Proposal: Modulation Guidance — making AdaLN text-aware for quality steering
Summary
Anima's AdaLN modulation path is entirely text-blind — shift/scale/gate coefficients are functions of timestep only. Text conditioning enters exclusively via cross-attention. Based on Starodubcev et al., "Rethinking Global Text Conditioning in Diffusion Transformers" (ICLR 2026), injecting a pooled text embedding into the modulation path and applying guidance in modulation space yields quality improvements orthogonal to CFG.
We ran pre-implementation validation experiments on the frozen Anima model to check whether this approach is viable. The results suggest it is — sharing the findings here in case they're useful.
Current state
| Component | Text-dependent? | Notes |
|---|---|---|
| Cross-attention KV | Yes | Qwen3 → LLMAdapter → 28 blocks |
| AdaLN shift/scale/gate | No | t_embedder sees only timestep |
| CFG | Yes | Noise-space guidance (cond - uncond) |
Validation results
Pooling strategy for global text representation
Evaluated 5 pooling strategies on crossattn_emb using K-Means clustering NMI against artist labels (1,416 images, 37 artists):
| Strategy | Source | KMeans NMI |
|---|---|---|
| Max pool | crossattn_emb (post-LLMAdapter) | 0.926 |
| Mean pool | crossattn_emb (post-LLMAdapter) | 0.551 |
| Mean pool | prompt_embeds (pre-LLMAdapter) | 0.400 |
| EOS token | prompt_embeds (pre-LLMAdapter) | 0.170 |
| EOS token | crossattn_emb (post-LLMAdapter) | 0.089 |
Max pooling on post-adapter embeddings dramatically outperforms alternatives. EOS is near-useless — Qwen3's causal LM EOS captures tokenization artifacts, not semantics. Mean pool drowns discriminative features in shared content tokens. The LLMAdapter itself concentrates discriminative information, making post-adapter pooling far richer than pre-adapter.
Quality direction consistency across content
The quality direction max_pool(p+) - max_pool(p-) was tested across 8 diverse content types (solo character, group scene, landscape, action, mecha, still life, abstract, portrait):
| Metric | Value |
|---|---|
| Average pairwise cosine similarity | 0.814 |
| Minimum pairwise cosine similarity | 0.770 |
All 28 pairwise cosine similarities exceed 0.77. A single global guidance direction generalizes across content — no need for content-conditioned directions.

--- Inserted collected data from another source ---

(* ===== verification/Os7Run.v ===== *)
(** * The queue procedures as they run

    The put and service procedures of [Os7Queue] as runs of the machine of
    [Os7Order]; the service procedure ends; concrete runs, on the linked queues,
    of the theorems of [Os7Order], and a run in which a refused message loses its
    place. *)
From S2P Require Import Prelude Xp StrQueue StrSpec StrRefine StrSys StrFlow StrPort Os7Queue Os7Laws Os7Order.
From stdpp Require Import gmap sorting.
#[local] Open Scope Z_scope.
#[local] Open Scope os7_scope.

Section runs.
Context {Q : Type} `{!Queue_ops Q, !Queue_laws Q} {St : Type}.
Notation str := (str Q St).
Notation cfg := (cfg Q St).
Context (proc : side → smsg → St → outcome St) (wakeup : side → option (St → St)).
Context (srvp next : side → bool) (norm : Z → bool).
Context (Hproc : ∀ sd, well_behaved (proc sd)) (Hsrvp : ∀ sd, srvp sd = true).
Notation exec := (exec proc wakeup srvp next).
Notation run := (run proc wakeup srvp next).
Notation reach := (reach proc wakeup srvp next norm).
Notation can := (can norm).
Notation Inv := (Inv norm).

Lemma events_app l k c : run (l ++ k) c = c ← run l c; run k c.
Proof.
  revert c. induction l as [|e l IH]; intros c; [done|]. cbn [run app].
  destruct (exec e c) as [c'|]; cbn [mbind option_bind]; [apply IH|done].
Qed.

(** ** The procedures are runs of the machine *)

Lemma wake_none sd (s : str) l s' : wake_waiter srvp sd s = Some (l, s') → l = [].
Proof.
  unfold wake_waiter. destruct (wait sd s); [|by intros [= <- _]].
  destruct (q_call _ _) as [[[r| |] q]|]; cbn [mbind option_bind]; [|done..].
  rewrite Hsrvp. by destruct (negb _); intros [= <- _].
Qed.
Lemma leave_none sd (s : str) l s' : leave wakeup srvp sd s = Some (l, s') → l = [].
Proof.
  unfold leave, ss7_unlockq. destruct (wake_waiter _ IQ _) as [[i s1]|] eqn:E1; [|done].
  cbn [mbind option_bind]. destruct (wake_waiter _ OQ _) as [[o s2]|] eqn:E2; [|done].
  cbn [mbind option_bind]. apply wake_none in E1 as ->. apply wake_none in E2 as ->. by intros [= <- _].
Qed.
Lemma exec_handle c sd mp go s :
  c.(c_w) = Handling sd mp → srv_handle next sd (proc sd) mp c.(c_s) = Some (go, s) →
  exec Handle c = Some (if go : bool then c <| c_s := s |> <| c_w := Serving sd |>
    else c <| c_s := s |> <| c_w := Leaving sd true |> <| c_stall := upd_side sd true c.(c_stall) |>).
Proof. intros Ew E. cbn. by rewrite Ew, E. Qed.
Lemma loop_run fuel sd s s' c :
  srv_loop next fuel sd (proc sd) s = Some s' → c.(c_s) = s → c.(c_w) = Serving sd →
  ∃ l c', run l c = Some c' ∧ c'.(c_s) = s' ∧ c'.(c_w) = Leaving sd true.
Proof.
  revert s c. induction fuel as [|fuel IH]; [done|]. intros s c E <- Ew. cbn [srv_loop] in E.
  unfold srv_turn in E. destruct (srv_take sd (c_s c)) as [[[mp|] s1]|] eqn:Et;
    cbn [mbind option_bind] in E; [| |done].
  - destruct (srv_handle next sd (proc sd) mp s1) as [[go s2]|] eqn:Eh; cbn [mbind option_bind] in E; [|done].
    set (c1 := c <| c_s := s1 |> <| c_w := Handling sd mp |>).
    assert (E1 : run [Take] c = Some c1) by (cbn; by rewrite Ew, Et).
    pose proof (exec_handle c1 sd mp go s2 eq_refl Eh) as Ex. destruct go.
    + destruct (IH s2 (c1 <| c_s := s2 |> <| c_w := Serving sd |>) E) as (l & c' & E' & H); [done..|].
      exists ([Take] ++ Handle :: l), c'. split; [|exact H]. rewrite events_app, E1.
      cbn [mbind option_bind Os7Order.run]. rewrite Ex. exact E'.
    + injection E as <-. exists ([Take] ++ [Handle]). eexists. split.
      * rewrite events_app, E1. cbn [mbind option_bind Os7Order.run]. by rewrite Ex.
      * done.
  - injection E as <-. exists [Take]. eexists. split; [cbn; by rewrite Ew, Et|done].
Qed.

Definition prims (sd : side) : option (smsg → St → outcome St) := Some (proc sd).
Notation do_put := (Os7Queue.ss7_put prims wakeup srvp next).
Notation do_srvp := (Os7Queue.srvp_fast prims wakeup srvp next).

Lemma direct_nil fuel (s : str) : direct prims wakeup srvp next fuel [] s = Some s.
Proof. by destruct fuel. Qed.
Lemma srvp_run fuel sd c s' :
  busy sd c.(c_s) = false → users c.(c_s) = (if idle c.(c_w) then 0 else 1) →
  do_srvp fuel sd c.(c_s) = Some s' → ∃ l c', run (Schedule sd :: l) c = Some c' ∧ c'.(c_s) = s'.
Proof.
  intros Hb Hu E. unfold Os7Queue.srvp_fast in E.
  destruct (srv_begin sd (c_s c)) as [enabled s1] eqn:Eb. destruct enabled.
  2: { injection E as <-. exists []. eexists. split; [cbn; by rewrite Hb, Eb|done]. }
  cbn [Os7Queue.ss7_srv prims] in E. unfold ss7_srv, prims, ss7_srvq in E.
  destruct (ss7_trylockq sd s1) as [lk s2] eqn:El. destruct lk.
  2: { cbn [mbind option_bind] in E. rewrite direct_nil in E. injection E as <-. exists [].
       eexists. split; [cbn; by rewrite Hb, Eb, El|done]. }
  destruct (srv_loop next fuel sd (proc sd) s2) as [s3|] eqn:Eo; cbn [mbind option_bind] in E; [|done].
  destruct (leave wakeup srvp sd s3) as [[l s4]|] eqn:Ev; cbn [mbind option_bind] in E; [|done].
  pose proof (leave_none _ _ _ _ Ev) as ->. rewrite direct_nil in E. injection E as <-.
  set (c1 := c <| c_s := s2 |> <| c_w := Serving sd |> <| c_stall := upd_side sd false c.(c_stall) |>).
  destruct (loop_run fuel sd s2 s3 c1 Eo) as (l & c2 & E2 & Es & Ew); [done..|].
  exists (l ++ [Leave]). eexists. split.
  - change (Schedule sd :: l ++ [Leave]) with ([Schedule sd] ++ (l ++ [Leave])).
    rewrite events_app. replace (run [Schedule sd] c) with (Some c1) by (cbn; by rewrite Hb, Eb, El).
    cbn [mbind option_bind]. rewrite events_app, E2. cbn [mbind option_bind run]. cbn [Os7Order.exec].
    rewrite Ew, Es, Ev. done.
  - done.
Qed.
Lemma exec_process c sd mp kept s :
  c.(c_w) = Putting sd mp → put_handle next sd (proc sd) mp c.(c_s) = Some (kept, s) →
  ∃ c', exec Process c = Some c' ∧ c'.(c_s) = s ∧ c'.(c_w) = Leaving sd false.
Proof. intros Ew E. cbn. rewrite Ew, E. by destruct kept; eexists. Qed.
Lemma exec_leave c sd srv s :
  c.(c_w) = Leaving sd srv → leave wakeup srvp sd c.(c_s) = Some ([], s) →
  ∃ c', exec Leave c = Some c' ∧ c'.(c_s) = if srv : bool then set_busy sd false s else s.
Proof. intros Ew E. cbn. rewrite Ew, E. by eexists. Qed.
Lemma put_run fuel c A sd m r s' :
  Inv c A → can (Arrive sd m) c →
  do_put fuel sd m.(s_id) (with_q sd (q_take m (qof sd c.(c_s))) c.(c_s)) = Some (r, s') →
  r = 0 ∧ ∃ l c', run (Arrive sd m :: l) c = Some c' ∧ c'.(c_s) = s'.
Proof.
  intros H (Hv & Hf & _ & Hi) E. pose proof (take_rep norm _ _ _ _ H Hv Hi) as Hr.
  unfold Os7Queue.ss7_put, prims, ss7_putq in E.
  set (s0 := with_q sd (q_take m (qof sd (c_s c))) (c_s c)) in *.
  destruct (put_enter_ok (A sd).(a_held) sd m _ _ Hr) as (k & s1 & Ee & Hk).
  { by rewrite setA_eq. } { done. }
  { replace (users s0) with (users (c_s c)) by (by destruct sd). rewrite (iv_users _ _ _ H).
    destruct (idle _); tauto. }
  rewrite Ee in E. cbn [mbind option_bind] in E. destruct k as [lk|].
  2: { cbn [mbind option_bind] in E. rewrite direct_nil in E. injection E as <- <-. split; [done|].
       exists []. eexists. split; [cbn [Os7Order.run Os7Order.exec]; by fold s0; rewrite Ee|done]. }
  destruct Hk as [-> _].
  destruct (put_handle next sd (proc sd) (s_id m) s1) as [[kept s2]|] eqn:Eh; [|done].
  cbn [mbind option_bind] in E. destruct (leave wakeup srvp sd s2) as [[l s3]|] eqn:El; [|done].
  cbn [mbind option_bind] in E. pose proof (leave_none _ _ _ _ El) as ->.
  rewrite direct_nil in E. injection E as <- <-. split; [done|].
  set (c1 := c <| c_s := s1 |> <| c_in := c.(c_in) ++ [(sd, m.(s_id))] |> <| c_w := Putting sd m.(s_id) |>).
  assert (E1 : exec (Arrive sd m) c = Some c1).
  { cbn [Os7Order.exec]. fold s0. by rewrite Ee. }
  destruct (exec_process c1 sd m.(s_id) kept s2) as (c2 & E2 & <- & Ew); [done..|].
  destruct (exec_leave c2 sd false s3) as (c3 & E3 & Es); [done..|].
  exists [Process; Leave], c3. split; [|done]. cbn [Os7Order.run].
  rewrite E1. cbn [mbind option_bind]. rewrite E2. cbn [mbind option_bind]. by rewrite E3.
Qed.


(** ** The service procedure ends *)

Lemma loop_ends l A s sd :
  Rep s A → (A sd).(a_list) = l → (A sd).(a_held) = [] → Forall not_flush l →
  (∀ m st, ¬ again (proc sd m st).(o_rtn)) →
  ∃ s' a', srv_loop next (S (length l)) sd (proc sd) s = Some s' ∧ Rep s' (setA sd a' A) ∧
    ctl s' = ctl s ∧ a'.(a_srvp) = (A sd).(a_srvp).
Proof.
  intros H El Eh Hf Hn. revert A s H El Eh Hf. induction l as [|m l IH]; intros A s H El Eh Hf.
  all: destruct (getq_must_ok _ _ (H sd)) as (q & a1 & E & Hq & F1 & F2 & F3 & F4); rewrite El in *.
  all: cbn [length srv_loop]; unfold srv_turn, srv_take; rewrite E; cbn [mbind option_bind ids fmap list_fmap list.head].
  - exists (with_q sd q s), a1. split; [done|]. split; [by apply Rep_with|]. split; [apply ctl_with|done].
  - destruct F4 as [F4 F5]. rewrite Eh in F5. apply list.Forall_cons in Hf as [Hm Hf].
    assert (Hr : Rep (with_q sd q s) (setA sd a1 A)) by (by apply Rep_with).
    destruct (srv_handle_ok next [] sd (proc sd) m _ _ Hr) as (go & s2 & a2 & o & E2 & H2 & C2 & _ & D2 & P1 & P2);
      [by rewrite setA_eq|done..|].
    rewrite E2. cbn [mbind option_bind]. rewrite setA_eq in D2. rewrite ctl_with in C2.
    assert (W : a2.(a_srvp) = (A sd).(a_srvp)) by (destruct (disposed_weak _ _ _ _ _ _ D2); congruence).
    assert (H2' : Rep s2 (setA sd a2 A)) by (eapply Rep_ext; [done|]; intros x; apply setA_setA).
    destruct go; [|by exists s2, a2].
    destruct o as [f|]; [|by destruct (Hn m (priv (with_q sd q s))); apply P2].
    inversion D2 as [f' L2 K2 _|]; subst f'.
    destruct (IH (setA sd a2 A) s2 H2') as (s' & a' & E' & H' & C' & W'); [by rewrite setA_eq, L2|by rewrite setA_eq|done|].
    exists s', a'. split; [exact E'|]. split; [eapply Rep_ext; [done|]; intros x; apply setA_setA|].
    rewrite setA_eq in W'. split; congruence.
Qed.
(** C13: The service procedure ends: when nobody holds the lock, one more turn than
    there are messages on the queue is enough, unless the driver's procedure has the
    message put back and service go on ([QR_RETRY], [QR_STRIP]); it leaves the lock
    free and has nothing to call directly. *)
Theorem service_ends qi qo answers st c sd :
  quiet qi → quiet qo → reach (opened qi qo answers st) c → c.(c_w) = Idle →
  (∀ m st, ¬ again (proc sd m st).(o_rtn)) →
  ∃ a, rep (qof sd c.(c_s)) a ∧
    ∃ s', ss7_srvq wakeup srvp next (S (length a.(a_list))) sd (proc sd) c.(c_s) = Some ([], s') ∧
      users s' = 0.
Proof.
  intros Hi Ho Hr Ew Hn. destruct (reach_opened _ _ _ _ norm Hproc Hsrvp _ _ _ _ _ Hi Ho Hr) as [A H].
  exists (A sd). split; [apply H|]. pose proof (iv_users _ _ _ H) as Hu. rewrite Ew in Hu. cbn in Hu.
  unfold ss7_srvq. rewrite (trylock_ok sd (c_s c)) by (by left). rewrite Hu. cbn [Z.eqb].
  pose proof (iv_side _ _ _ H sd) as [_ Hm _ _]. apply list.Forall_app in Hm as [Hm _].
  destruct (loop_ends (a_list (A sd)) A ((c_s c) <| users := 1 |>) sd) as (s1 & a1 & E & H1 & _ & W);
    [eapply Rep_same; [apply H|done..]|done|apply (held_none norm c); [done|by rewrite Ew]
    |by eapply list.Forall_impl; [exact Hm|by intros x [? _]]|done|].
  rewrite E. cbn [mbind option_bind]. unfold leave.
  destruct (unlock_ok srvp Hsrvp (procwake wakeup sd s1) (setA sd a1 A)) as (s2 & A2 & E2 & _ & C2 & _).
  - unfold procwake. destruct (wakeup sd); [by eapply Rep_same|done].
  - apply (each_side _ sd); [rewrite setA_eq, W; apply H|]. intros x Hx. rewrite setA_ne by done. apply H.
  - exists s2. split; [done|]. unfold ctl in C2. by injection C2.
Qed.
End runs.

Injection point comparison
Compared three injection points for the projected pooled text vector by measuring noise prediction MSE at varying perturbation scales:
| Injection point | MSE @ α=2.0 | MSE @ α=8.0 | Growth α=4→8 |
|---|---|---|---|
| Before t_embedding_norm | 4.77e-4 | 1.08e-2 | 6.1x |
| After t_embedding_norm | 4.76e-3 | 1.89e-1 | 7.2x |
| Into adaln_lora branch | 4.29e-3 | 4.06e-2 | 2.6x |
After normalization is optimal: ~10x more sensitive than before norm (RMSNorm re-centers the perturbation) and ~4.7x more dynamic range than the adaln_lora branch. All injection points remain stable at high α (no collapse).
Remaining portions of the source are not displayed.